(** [evolves w w']: how the world may change while the process runs:
    the configuration is fixed, cached identifiers stay cached, requests
    are only added, and an identifier the provider no longer advertises
    keeps its cache entry. *)
Definition evolves (w w' : World) : Prop :=
  config (ka w') = config (ka w) /\
  (forall kid, is_Some (publicKeys (ka w) !! kid) ->
               is_Some (publicKeys (ka w') !! kid)) /\
  (length (requests w) <= length (requests w'))%nat /\
  (forall kid, stopped_advertising kid (length (requests w)) ->
               publicKeys (ka w') !! kid = publicKeys (ka w) !! kid).

Definition set_ResourceAccess (m : gmap string (list string)) (c : KeycloakClaims)
    : KeycloakClaims :=
  {| Email := Email c; EmailVerified := EmailVerified c;
     PreferredUsername := PreferredUsername c; Name := Name c;
     GivenName := GivenName c; FamilyName := FamilyName c;
     RealmAccess_Roles := RealmAccess_Roles c; ResourceAccess := m;
     Registered := Registered c |}.

(** *** The rest of [keycloak.go] and the authentication middleware *)

(** [context.Context] is left abstract: [GetUserInfo] only hands it on. *)
Variable context_Context : Type.

(** [http.NewRequestWithContext(ctx, method, url, nil)] could build the
    request (it fails on a nil context or a URL that does not parse). *)
Variable http_NewRequestWithContext :
  context_Context -> string -> string -> result unit.

(** [http.DefaultClient.Do(req)] when it is the [n]-th request of the
    process, for the context, URL and headers of [req]. *)
Variable http_Do :
  nat -> context_Context -> string -> gmap string (list string) -> result http.Response.

(** [json.NewDecoder(body).Decode(&userInfo)] into a
    [map[string]interface{}]. *)
Variable json_Decode_object : string -> result (gmap string any).

Definition userinfo_url (k : KeycloakAuth) : string :=
  serverURL k ++ "/realms/" ++ realm k ++ "/protocol/openid-connect/userinfo".

Definition GetUserInfo (ctx : context_Context) (accessToken : string) (w : World)
    : (userinfo_error + gmap string any) * World :=
  let url := userinfo_url (ka w) in
  match http_NewRequestWithContext ctx "GET" url with
  | inl err => (inl (UserInfoErr err), w)
  | inr _ =>
      let hdr := userinfo_header accessToken in
      let w1 := log_request url w in
      match http_Do (length (requests w)) ctx url hdr with
      | inl err => (inl (UserInfoErr err), w1)
      | inr resp =>
          if bool_decide (http.StatusCode resp ≠ http.StatusOK)
          then (inl (UserInfoStatus (http.StatusCode resp)), w1)
          else
            match json_Decode_object (http.Body resp) with
            | inl err => (inl (UserInfoErr err), w1)
            | inr userInfo => (inr userInfo, w1)
            end
      end
  end.

(** The middleware holds a pointer to the validator: the [ka] of the
    world. *)
Definition Authenticate (next : middleware.Handler) : middleware.Handler :=
  fun r rw e =>
  match ExtractBearerToken (ka (middleware.world e)) (middleware.Base r) with
  | inl _ =>
      (middleware.respondJSONError rw middleware.StatusUnauthorized
         "Missing or invalid authorization header", e)
  | inr tokenString =>
      match ValidateToken tokenString (middleware.world e) with
      | (inl err, w1) =>
          (middleware.respondJSONError rw middleware.StatusUnauthorized
             "Invalid or expired token",
           {| middleware.world := w1;
              middleware.logged :=
                middleware.LogTokenValidationFailed err :: middleware.logged e |})
      | (inr claims, w1) =>
          let ctx := middleware.WithValue (middleware.Ctx r) middleware.UserIDKey
                       (middleware.VString (Subject (Registered claims))) in
          let ctx := middleware.WithValue ctx middleware.EmailKey
                       (middleware.VString (Email claims)) in
          let ctx := middleware.WithValue ctx "keycloak_claims"
                       (middleware.VClaims claims) in
          next (middleware.WithContext r ctx) rw
               {| middleware.world := w1; middleware.logged := middleware.logged e |}
      end
  end.

Definition RequireRole (role : string) : middleware.Middleware :=
  fun next r rw e =>
  match middleware.Value (middleware.Ctx r) "keycloak_claims" with
  | Some (middleware.VClaims claims) =>
      if negb (HasRole (ka (middleware.world e)) claims role)
      then (middleware.respondJSONError rw middleware.StatusForbidden
              "Insufficient permissions", e)
      else next r rw e
  | _ =>
      (middleware.respondJSONError rw middleware.StatusUnauthorized
         "Authentication required", e)
  end.

(** The loop of [RequireAnyRole], leaving at the first role held. *)
Fixpoint has_any_role (k : KeycloakAuth) (claims : KeycloakClaims)
    (roles : list string) : bool :=
  match roles with
  | [] => false
  | role :: rest => if HasRole k claims role then true else has_any_role k claims rest
  end.

Definition RequireAnyRole (roles : list string) : middleware.Middleware :=
  fun next r rw e =>
  match middleware.Value (middleware.Ctx r) "keycloak_claims" with
  | Some (middleware.VClaims claims) =>
      let hasRole := has_any_role (ka (middleware.world e)) claims roles in
      if negb hasRole
      then (middleware.respondJSONError rw middleware.StatusForbidden
              "Insufficient permissions", e)
      else next r rw e
  | _ =>
      (middleware.respondJSONError rw middleware.StatusUnauthorized
         "Authentication required", e)
  end.

Definition OptionalAuth (next : middleware.Handler) : middleware.Handler :=
  fun r rw e =>
  let authHeader := Header_Get (http.Header (middleware.Base r)) "Authorization" in
  if bool_decide (authHeader = "") then next r rw e
  else
    match strings.Split authHeader " " with
    | [p0; p1] =>
        if bool_decide (p0 ≠ "Bearer") then next r rw e
        else
          match ValidateToken p1 (middleware.world e) with
          | (inl _, w1) =>
              next r rw {| middleware.world := w1;
                           middleware.logged := middleware.logged e |}
          | (inr claims, w1) =>
              let ctx := middleware.WithValue (middleware.Ctx r) middleware.UserIDKey
                           (middleware.VString (Subject (Registered claims))) in
              let ctx := middleware.WithValue ctx middleware.EmailKey
                           (middleware.VString (Email claims)) in
              let ctx := middleware.WithValue ctx "keycloak_claims"
                           (middleware.VClaims claims) in
              next (middleware.WithContext r ctx) rw
                   {| middleware.world := w1; middleware.logged := middleware.logged e |}
          end
    | _ => next r rw e
    end.

(** *** Vocabulary for the key set *)

(** An entry the installation loop installs, with the key it installs. *)
Definition installable (key : JWK) : option PublicKey :=
  if bool_decide (Kty key = "RSA") && bool_decide (Use key = "sig") then
    match parseRSAPublicKey key with
    | inl _ => None
    | inr pubKey => Some pubKey
    end
  else None.

(** The key a key set advertises under [kid]: that of its last
    installable entry with that identifier. *)
Fixpoint advertised (keys : list JWK) (kid : string) : option PublicKey :=
  match keys with
  | [] => None
  | key :: rest =>
      match advertised rest kid with
      | Some pubKey => Some pubKey
      | None => if bool_decide (Kid key = kid) then installable key else None
      end
  end.
(* ===== verification/_CoqProject ===== *)
-Q . S2P
Prelude.v
JsString.v
Octets.v
Hlc.v
Values.v
Encryption.v
StoredFile.v
Ids.v
KeySource.v
Crdt.v
Convergence.v
JsMap.v
LocalStore.v
Wire.v
Observation.v
Adapter.v
Codec.v
Session.v
QueryCache.v
MergeStore.v
Manifest.v
Flush.v
Pull.v
Frame.v
Compaction.v
Rehydrate.v
ChangeEffects.v
LocalWrites.v
Promises.v
Engine.v
Files.v
Queue.v
Batch.v
AutoCompact.v
CatchUp.v
Mesh.v
Connect.v
Credentials.v
Relay.v
Routes.v
RowStore.v
Worker.v
Grants.v
Requests.v
Quota.v
OctetDocs.v
Cloudflare.v
Notify.v
CloudMesh.v
CloudCompaction.v
Recovery.v
Invitation.v
Handshake.v
QueueLoss.v
StaleCache.v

Exercise goal: Lines from the entries that contain the string "StatusCode" are what must be copied.

Completed exercise:
          if bool_decide (http.StatusCode resp ≠ http.StatusOK)
          then (inl (UserInfoStatus (http.StatusCode resp)), w1)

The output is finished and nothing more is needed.